# Exercise directions:
Your answer should be the exact lines of the records, starting with the one containing "(∀ y, y ∈ l → key" and running to the end.

▼

Lemma cycle_day n y m d : 0 ≤ n < 146097 → cycle_ymd n = (y, m, d) →
  ymd_to_ord (y, m, d) = n + 1 ∧ 1 ≤ y ≤ 400 ∧ 1 ≤ m ≤ 12 ∧ 1 ≤ d ≤ 31.
Proof.
  intros Hn H. unfold cycle_ymd in H.
  set (n100 := Z.min 3 (n / 36524)) in H. set (a := n - 36524 * n100) in H.
  set (n4 := Z.min 24 (a / 1461)) in H. set (b := a - 1461 * n4) in H.
  set (n1 := Z.min 3 (b / 365)) in H. set (c := b - 365 * n1) in H.
  assert (H100 : 0 ≤ n100 ≤ 3 ∧ 0 ≤ a ≤ 36524 ∧ (a = 36524 → n100 = 3)).
  { pose proof (Z.div_mod n 36524 ltac:(lia)). pose proof (Z.mod_pos_bound n 36524 ltac:(lia)). lia. }
  assert (H4 : 0 ≤ n4 ≤ 24 ∧ 0 ≤ b ≤ 1460 ∧ (b = 1460 → n4 = 24 → n100 = 3)).
  { pose proof (Z.div_mod a 1461 ltac:(lia)). pose proof (Z.mod_pos_bound a 1461 ltac:(lia)). lia. }
  assert (H1 : 0 ≤ n1 ≤ 3 ∧ 0 ≤ c ≤ 365 ∧ (c = 365 → n1 = 3 ∧ b = 1460)).
  { pose proof (Z.div_mod b 365 ltac:(lia)). pose proof (Z.mod_pos_bound b 365 ltac:(lia)). lia. }
  destruct (year_split n100 n4 n1) as [Hd Hl]; [lia|lia|lia|].
  set (year := n100 * 100 + n4 * 4 + n1 + 1) in *.
  assert (Hday : year_day_ok (is_leap year) c = true).
  { apply year_days_ok. rewrite Hl.
    destruct (Z.eqb_spec n1 3), (Z.eqb_spec n4 24), (Z.eqb_spec n100 3); simpl; lia. }
  injection H as <- <- <-. unfold year_day_ok, in_range in Hday.
  rewrite !andb_true_iff, !Z.leb_le in Hday. cbn [ymd_to_ord]. rewrite Hd. split; [|lia]. lia.
Qed.

Lemma is_leap_cycle k y : is_leap (400 * k + y) = is_leap y.
Proof.
  unfold is_leap.
  assert (H : ∀ q, 400 mod q = 0 → 0 < q → (400 * k + y) mod q = y mod q).
  { intros q Hq Hpos. rewrite Z.add_mod, Z.mul_mod, Hq by lia.
    by rewrite Z.mul_0_l, Z.mod_0_l, Z.add_0_l, Z.mod_mod by lia. }
  by rewrite !H by done.
Qed.

Lemma days_before_year_cycle k y : days_before_year (400 * k + y) = 146097 * k + days_before_year y.
Proof.
  unfold days_before_year.
  replace ((400 * k + y - 1) / 4) with ((y - 1) / 4 + k * 100)
    by (rewrite <-Z.div_add by lia; f_equal; lia).
  replace ((400 * k + y - 1) / 100) with ((y - 1) / 100 + k * 4)
    by (rewrite <-Z.div_add by lia; f_equal; lia).
  replace ((400 * k + y - 1) / 400) with ((y - 1) / 400 + k)
    by (rewrite <-Z.div_add by lia; f_equal; lia).
  lia.
Qed.

Lemma ord_to_ymd_inverse n : ymd_to_ord (ord_to_ymd n) = n.
Proof.
  unfold ord_to_ymd. destruct (cycle_ymd _) as [[y m] d] eqn:E.
  apply cycle_day in E as [H _]; [|apply Z.mod_pos_bound; lia].
  cbn [ymd_to_ord] in *. rewrite is_leap_cycle, days_before_year_cycle.
  pose proof (Z.div_mod (n - 1) 146097 ltac:(lia)). lia.
Qed.

Lemma ord_to_ymd_bounds n y m d :
  ord_to_ymd n = (y, m, d) → 1 ≤ n ≤ 3652059 → 0 ≤ y < 10000 ∧ 0 ≤ m < 100 ∧ 0 ≤ d < 100.
Proof.
  unfold ord_to_ymd. destruct (cycle_ymd _) as [[y0 m0] d0] eqn:E0.
  apply cycle_day in E0 as (Hord & Hy & Hm & Hd); [|apply Z.mod_pos_bound; lia].
  intros [= <- <- <-] Hn.
  pose proof (Z.div_pos (n - 1) 146097 ltac:(lia) ltac:(lia)).
  pose proof (Z.div_lt_upper_bound (n - 1) 146097 25 ltac:(lia) ltac:(lia)).
  split; [|lia]. split; [lia|].
  destruct (Z.eq_dec ((n - 1) / 146097) 24) as [E|E]; [|lia].
  (* the last cycle stops at year 9999 *)
  assert ((n - 1) mod 146097 < 145731) by (pose proof (Z.div_mod (n - 1) 146097 ltac:(lia)); lia).
  assert (y0 ≤ 399); [|lia].
  unfold ymd_to_ord, days_before_year in Hord.
  destruct (Z.eq_dec y0 400) as [->|]; [|lia]. exfalso.
  change (400 - 1) with 399 in Hord.
  change (399 * 365 + 399 / 4 - 399 / 100 + 399 / 400) with 145731 in Hord.
  assert (0 ≤ days_before_month (is_leap 400) m0); [|lia].
  unfold days_before_month. destruct m0 as [|p|p]; [simpl; lia| |simpl; lia].
  repeat (destruct p as [p|p|]; simpl; try lia).
Qed.

Lemma dec_inj w n m :
  0 ≤ n < 10 ^ Z.of_nat w → 0 ≤ m < 10 ^ Z.of_nat w → dec w n = dec w m → n = m.
Proof. apply numeral_inj; [lia|]. unfold dec_digit. lia. Qed.

Lemma length_dec w n : length (dec w n) = w.
Proof. apply length_numeral. Qed.

(** Peels a fixed-width field off both sides of an equation. *)
Ltac peel H E :=
  apply app_inj_length in H as [E H]; [|by rewrite ?length_dec].

Lemma utc_iso_inj s t : is_instant s → is_instant t → utc_iso s = utc_iso t → s = t.
Proof.
  unfold is_instant, utc_iso. intros Hs Ht H.
  destruct (ord_to_ymd (s / DAY + EPOCH_ORDINAL)) as [[y m] d] eqn:Es.
  destruct (ord_to_ymd (t / DAY + EPOCH_ORDINAL)) as [[y' m'] d'] eqn:Et.
  pose proof (ord_to_ymd_bounds _ _ _ _ Es Hs) as (By & Bm & Bd).
  pose proof (ord_to_ymd_bounds _ _ _ _ Et Ht) as (By' & Bm' & Bd').
  assert (Hus : ∀ x, 0 ≤ x mod DAY < DAY) by (intros x; apply Z.mod_pos_bound; done).
  pose proof (Hus s) as Us. pose proof (Hus t) as Ut.
  set (us := s mod DAY) in *. set (ut := t mod DAY) in *.
  assert (Hb : ∀ u, 0 ≤ u < DAY → 0 ≤ u / 1000000 / 3600 < 100).
  { intros u Hu. unfold DAY in Hu. split; [repeat apply Z.div_pos; lia|].
    repeat apply Z.div_lt_upper_bound; lia. }
  pose proof (Hb us Us). pose proof (Hb ut Ut).
  peel H Ey. peel H E0. peel H Em. peel H E1. peel H Ed. peel H E2.
  peel H Eh. peel H E3. peel H Emin. peel H E4. peel H Esec.
  apply dec_inj in Ey; [|done|done]. apply dec_inj in Em; [|done|done]. apply dec_inj in Ed; [|done|done].
  apply dec_inj in Eh; [|done|done].
  apply dec_inj in Emin; [|split; [apply Z.mod_pos_bound; lia|pose proof (Z.mod_pos_bound (us / 1000000 / 60) 60); simpl; lia]
                          |split; [apply Z.mod_pos_bound; lia|pose proof (Z.mod_pos_bound (ut / 1000000 / 60) 60); simpl; lia]].
  apply dec_inj in Esec; [|split; [apply Z.mod_pos_bound; lia|pose proof (Z.mod_pos_bound (us / 1000000) 60); simpl; lia]
                          |split; [apply Z.mod_pos_bound; lia|pose proof (Z.mod_pos_bound (ut / 1000000) 60); simpl; lia]].
  assert (Efrac : us mod 1000000 = ut mod 1000000).
  { pose proof (Z.mod_pos_bound us 1000000 ltac:(lia)). pose proof (Z.mod_pos_bound ut 1000000 ltac:(lia)).
    destruct (Z.eqb_spec (us mod 1000000) 0), (Z.eqb_spec (ut mod 1000000) 0); try lia.
    - by apply (f_equal length) in H; rewrite ?length_app in H; simpl in H; rewrite ?length_dec in H.
    - by apply (f_equal length) in H; rewrite ?length_app in H; simpl in H; rewrite ?length_dec in H.
    - rewrite <-!app_comm_cons in H. apply (f_equal tail) in H. cbn [tail] in H. apply app_inj_length in H as [H _]; [|by rewrite !length_dec].
      by apply dec_inj in H. }
  assert (Esecs : us / 1000000 = ut / 1000000).
  { set (a := us / 1000000) in *. set (b := ut / 1000000) in *. clearbody a b.
    replace 3600 with (60 * 60) in Eh by lia. rewrite <-!Z.div_div in Eh by lia.
    pose proof (Z.div_mod a 60 ltac:(lia)). pose proof (Z.div_mod b 60 ltac:(lia)).
    pose proof (Z.div_mod (a / 60) 60 ltac:(lia)). pose proof (Z.div_mod (b / 60) 60 ltac:(lia)). lia. }
  assert (Eord : s / DAY + EPOCH_ORDINAL = t / DAY + EPOCH_ORDINAL).
  { rewrite <-(ord_to_ymd_inverse (s / DAY + EPOCH_ORDINAL)), <-(ord_to_ymd_inverse (t / DAY + EPOCH_ORDINAL)).
    rewrite Es, Et. congruence. }
  pose proof (Z.div_mod s DAY ltac:(done)). pose proof (Z.div_mod t DAY ltac:(done)).
  pose proof (Z.div_mod us 1000000 ltac:(lia)). pose proof (Z.div_mod ut 1000000 ltac:(lia)).
  fold us in H1. fold ut in H2. lia.
Qed.
(* ===== verification/Tokens.v ===== *)
(** Access tokens: app/auth/tokens.py.  Signing and decoding a JWT is PyJWT's work and a
    parameter with laws; the claims, their texts and what a verified token says are here. *)

From stdpp Require Import gmap.
From S2P Require Import Prelude PyStr Json Canonical Validation Access Calendar Parsing.

Definition ALGORITHM : pystr := py "ES256".
Definition LEEWAY : Z := 30 * 10 ^ 6.
Definition REQUIRED : list pystr :=
  [py "iss"; py "aud"; py "sub"; py "uid"; py "iat"; py "nbf"; py "exp"; py "jti"].

(** * PyJWT *)

(** A claim as it is given to [jwt.encode]: a text, or a datetime, which it writes as
    whole seconds. *)
Inductive claim := CText (s : pystr) | CTime (t : Instant).

Definition seconds (t : Instant) : Z := t / 10 ^ 6.
Definition claim_json (c : claim) : json :=
  match c with CText s => JStr s | CTime t => JInt (seconds t) end.

(** The claims of a token [jwt.decode] accepts; it refuses a [sub] or [jti] that is not
    a string. *)
Record decoded := { dc_sub : pystr; dc_jti : pystr; dc_claims : list (pystr * json) }.

(** A call of PyJWT returns, or raises the named subclass of [PyJWTError]. *)
Abbreviation pyjwt A := (string + A)%type (only parsing).

Class Jwt := {
  (** [claims, private key, algorithm, kid] *)
  jwt_encode : list (pystr * claim) → pystr → pystr → pystr → result pystr;
  (** [jwt.get_unverified_header(token).get("kid")]: a string or absent. *)
  jwt_header_kid : pystr → pyjwt (option pystr);
  (** [token, key, algorithms, audience, issuer, leeway, required claims], and the time. *)
  jwt_decode : pystr → pystr → list pystr → pystr → pystr → Z → list pystr → Instant → pyjwt decoded;
  (** What [jwt.decode] raises when the key it is given is not a text. *)
  jwt_decode_without_key : pystr → json → exn;
  (** The PEM of the public key of a private key. *)
  public_key_pem : pystr → pystr;
}.

(** Times are checked against the clock with the leeway on either side. *)
Definition started (leeway now : Z) (c : option claim) : bool :=
  match c with Some (CTime t) => seconds t * 10 ^ 6 <=? now + leeway | _ => false end.
Definition unexpired (leeway now : Z) (c : option claim) : bool :=
  match c with Some (CTime t) => now - leeway <? seconds t * 10 ^ 6 | _ => false end.

Definition has_claims {A} (required : list pystr) (claims : list (pystr * A)) : bool :=
  forallb (λ k, match assoc k claims with Some _ => true | None => false end) required.

Class JwtLaws `{Jwt} := {
  (** What is signed with a private key decodes with its public key. *)
  jwt_kid_encode : ∀ claims key kid token, jwt_encode claims key ALGORITHM kid = Ok token →
    jwt_header_kid token = inr (Some kid);
  (** A token is base64 text with dots. *)
  jwt_encode_text : ∀ claims key algorithm kid token, jwt_encode claims key algorithm kid = Ok token →
    token ≠ [] ∧ forallb (λ c, negb (is_space c)) token = true;
  jwt_decode_encode : ∀ claims key kid token audience issuer leeway required now sub jti,
    jwt_encode claims key ALGORITHM kid = Ok token →
    has_claims required claims = true →
    assoc (py "aud") claims = Some (CText audience) → assoc (py "iss") claims = Some (CText issuer) →
    assoc (py "sub") claims = Some (CText sub) → assoc (py "jti") claims = Some (CText jti) →
    started leeway now (assoc (py "iat") claims) = true →
    started leeway now (assoc (py "nbf") claims) = true →
    unexpired leeway now (assoc (py "exp") claims) = true →
    jwt_decode token (public_key_pem key) [ALGORITHM] audience issuer leeway required now
    = inr {| dc_sub := sub; dc_jti := jti; dc_claims := map (λ kc, (kc.1, claim_json kc.2)) claims |};
  (** An accepted token has not expired. *)
  jwt_decode_unexpired : ∀ token key algorithms audience issuer leeway required now d exp,
    jwt_decode token key algorithms audience issuer leeway required now = inr d →
    assoc (py "exp") (dc_claims d) = Some (JInt exp) → now - leeway < exp * 10 ^ 6;
}.

(** * TokenService *)

Record TokenClaims := {
  tc_subject : pystr;
  tc_user_id : UUID;
  tc_organization_id : option UUID;
  tc_scopes : option (list Permission);
  tc_max_privacy_scope : option PrivacyScope;
  tc_agent_client_id : option UUID;
  tc_expires_at : Instant;
  tc_token_id : pystr;
}.

Record TokenService := {
  ts_private_key : pystr;
  ts_key_id : pystr;
  ts_issuer : pystr;
  ts_audience : pystr;
  ts_ttl : Z;
  ts_public_keys : gmap pystr json;   (* what the settings say, whatever its type *)
}.

(** [sorted(scopes)]: permissions are strings. *)
Definition permission_leb (p q : Permission) : bool := pystr_leb (permission_text p) (permission_text q).
Definition scope_list (scopes : list Permission) : pystr :=
  join [32] (map permission_text (sort_by permission_leb scopes)).

(** [PrivacyScope(value)] *)
Definition privacy_of_json (j : json) : result PrivacyScope :=
  match j with
  | JStr s => match List.find (λ p, bool_decide (scope_text p = s)) PRIVACY_ORDER with
              | Some p => Ok p
              | None => Err ValueError
              end
  | _ => Err ValueError
  end.

(** [uuid.UUID(value)] *)
Definition uuid_of_json (j : json) : result UUID :=
  match j with
  | JStr s => uuid_of_text s
  | JNull => Err TypeError
  | _ => Err (LibraryError "AttributeError")
  end.

(** [frozenset(Permission(s) for s in value.split())] *)
Definition scopes_of_text (s : pystr) : result (list Permission) :=
  ps ← mapR permission_of_text (split_ws s); Ok (dict_fromkeys ps).
Definition scopes_of_json (j : json) : result (list Permission) :=
  match j with JStr s => scopes_of_text s | _ => Err (LibraryError "AttributeError") end.

(** [datetime.fromtimestamp(value, UTC)]: years 1 to 9999. *)
Definition of_timestamp_micros (us : Z) : result Instant :=
  if (-62135596800 * 10 ^ 6 <=? us) && (us <? 253402300800 * 10 ^ 6) then Ok us
  else if (-67768040609740800 * 10 ^ 6 <=? us) && (us <? 67768036191676800 * 10 ^ 6) then Err ValueError
  else if (- 2 ^ 63 * 10 ^ 6 <=? us) && (us <? 2 ^ 63 * 10 ^ 6) then Err (LibraryError "OSError")
  else Err (LibraryError "OverflowError").

Definition datetime_of_json (j : json) : result Instant :=
  match j with
  | JInt n => of_timestamp_micros (n * 10 ^ 6)
  | JBool b => of_timestamp_micros (if b then 10 ^ 6 else 0)
  | JFloat (Fin m e) =>
      of_timestamp_micros (if 0 <=? e then m * 2 ^ e * 10 ^ 6 else round_half_even (m * 10 ^ 6 * 5 ^ (- e)) (- e))
  | JFloat NegZero => Ok 0
  | JFloat NaN => Err ValueError
  | JFloat _ => Err (LibraryError "OverflowError")
  | _ => Err TypeError
  end.

Section tokens.
Context `{JW : !Jwt}.

(** [TokenService(...)]: the extra public keys may override the current one. *)
Definition new_token_service (private_key_pem key_id issuer audience : pystr) (ttl : Z)
    (extra_public_keys : gmap pystr json) : TokenService := {|
  ts_private_key := private_key_pem; ts_key_id := key_id; ts_issuer := issuer;
  ts_audience := audience; ts_ttl := ttl;
  ts_public_keys := extra_public_keys ∪ {[key_id := JStr (public_key_pem private_key_pem)]} |}.

(** A claim that is set when its value is not None. *)
Definition claim_unless_none {A} (key : pystr) (text : A → pystr) (value : option A) :
    list (pystr * claim) :=
  match value with Some x => [(key, CText (text x))] | None => [] end.
(* ===== verification/Ledger.v ===== *)
(** The invariant of the fact ledger: every fact's versions form a well-formed
    chain, and [record_version] keeps it, appending exactly one version. *)

From S2P Require Import Prelude PyStr Json Regex Validation Access Temporal History Database.
From S2P Require Import Schema Accounts FactRepo EvidenceService FactService.

(** The versions of one fact, oldest first. *)
Definition versions_of (fact_id : UUID) (d : db) : list fact_version :=
  where_ (λ v, fv_fact_id v =? fact_id) (tab d FactVersions).

Definition history_of (fact_id : UUID) (d : db) : list VersionSnapshot :=
  map to_snapshot (versions_of fact_id d).

(** A version recorded with a fixed end learned it when it was recorded; any
    other end is set by a later version. *)
Definition settled (l : list VersionSnapshot) : Prop :=
  chain l ∧ ∀ v c, last l = Some v → vs_valid_until_recorded_at v = Some c → c = vs_recorded_at v.

Record ledger_ok (d : db) : Prop := {
  lo_consistent : consistent d;
  lo_fact : ∀ v, v ∈ tab d FactVersions → fk_fact (fv_organization_id v) (fv_fact_id v) d = true;
  lo_chain : ∀ fact_id, settled (history_of fact_id d);
}.

(** * Rows of one fact *)

Lemma compatible_facts a b : compatible Facts a b = Ok () → f_id a ≠ f_id b.
Proof.
  unfold compatible. cbn [pair_checks fact_pair checks uq]. intros H E. rewrite E in H.
  by rewrite Z.eqb_refl in H.
Qed.

Lemma compatible_versions a b : compatible FactVersions a b = Ok () → fv_id a ≠ fv_id b.
Proof.
  unfold compatible. cbn [pair_checks fact_version_pair checks]. intros H E. rewrite E in H.
  by rewrite Z.eqb_refl in H.
Qed.

Lemma consistent_sorted t (R : row t → row t → Prop) d :
  (∀ a b, compatible t a b = Ok () → R a b) → outbox t = false → consistent d →
  StronglySorted R (tab d t).
Proof.
  intros HR Ht Hc. eapply StronglySorted_mono; [exact HR|]. by apply (for_pairs_ok (compatible t)), Hc.
Qed.

Lemma fact_ids_unique d f g :
  consistent d → f ∈ tab d Facts → g ∈ tab d Facts → f_id f = f_id g → f = g.
Proof.
  intros Hc. apply (sorted_distinct_inj f_id).
  by apply (consistent_sorted Facts _ d compatible_facts).
Qed.

Lemma version_ids_unique d v w :
  consistent d → v ∈ tab d FactVersions → w ∈ tab d FactVersions → fv_id v = fv_id w → v = w.
Proof.
  intros Hc. apply (sorted_distinct_inj fv_id).
  by apply (consistent_sorted FactVersions _ d compatible_versions).
Qed.

(** The tenant filter changes nothing for a fact of the tenant. *)
Lemma of_fact_versions d f :
  ledger_ok d → f ∈ tab d Facts →
  where_ (FactRepository.of_fact (f_organization_id f) (f_id f)) (tab d FactVersions)
  = versions_of (f_id f) d.
Proof.
  intros H Hf. apply where_ext. intros v Hv. unfold FactRepository.of_fact.
  destruct (Z.eqb_spec (fv_fact_id v) (f_id f)) as [E|]; [|by rewrite andb_false_r].
  rewrite andb_true_r. apply Z.eqb_eq.
  destruct (proj1 (exists_row_spec Facts _ d) (lo_fact d H v Hv)) as (g & Hg & Hp).
  assert (g = f) as -> by (apply (fact_ids_unique d); [apply H|done|done|lia]). lia.
Qed.

(** ** The latest version *)

Lemma insert_by_last {A} (key : A → Z) x l :
  (∀ y, y ∈ l → key x < key y) → insert_by (λ a b, key b <=? key a) x l = l ++ [x].
Proof.
  induction l as [|y l IH]; intros Hl; simpl; [done|].
  assert (key x < key y) by (apply Hl; by left).
  destruct (Z.leb_spec (key y) (key x)); [lia|]. f_equal. apply IH. intros z Hz. apply Hl. by right.
Qed.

▲

# Expected answer:
  (∀ y, y ∈ l → key x < key y) → insert_by (λ a b, key b <=? key a) x l = l ++ [x].
Proof.
  induction l as [|y l IH]; intros Hl; simpl; [done|].
  assert (key x < key y) by (apply Hl; by left).
  destruct (Z.leb_spec (key y) (key x)); [lia|]. f_equal. apply IH. intros z Hz. apply Hl. by right.
Qed.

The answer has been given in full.